* Exercise description
Output only the span of lines that begins at the line containing "StronglySorted Z.lt (map g_core_index gs)." and ends at the last line of the data, both included, exactly as they appear.

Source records
Lemma every_map {E A B} (f : A -> B) (l : list A) (body : B -> outcome E unit) : every (map f l) body = every l (fun x => body (f x)).
Proof. induction l as [|x l IH]; simpl; [done|]. by destruct (body (f x)). Qed.

Lemma remove_dups_length {A} `{EqDecision A} (l : list A) : Nat.eqb (length (remove_dups l)) (length l) = true <-> NoDup l.
Proof. rewrite <- has_duplicates_false. unfold has_duplicates. by rewrite negb_false_iff, Nat.eqb_sym. Qed.

Lemma exists_in_pipeline_spec hashes h hist queue assurances : work_packages_exists_in_pipeline hashes h hist queue assurances = false <->
  forall x, x ∈ hashes -> x ∉ pipeline_hashes h hist queue assurances.
Proof.
  unfold work_packages_exists_in_pipeline. rewrite <- not_true_iff_false, existsb_exists. split.
  - intros H x Hx Hp. apply H. exists x. split; [by apply list_elem_of_In|by apply bool_decide_eq_true].
  - intros H (x & Hx%list_elem_of_In & Hp%bool_decide_eq_true). by apply (H x).
Qed.

Lemma guarantees_sorted_spec gs : are_guarentees_sorted gs = true /\ has_duplicated_guarentees gs = false <->
  StronglySorted Z.lt (map g_core_index gs).
Proof. unfold are_guarentees_sorted, has_duplicated_guarentees. rewrite has_duplicates_false. apply indices_check. Qed.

* Exercise output
  StronglySorted Z.lt (map g_core_index gs).
Proof. unfold are_guarentees_sorted, has_duplicated_guarentees. rewrite has_duplicates_false. apply indices_check. Qed.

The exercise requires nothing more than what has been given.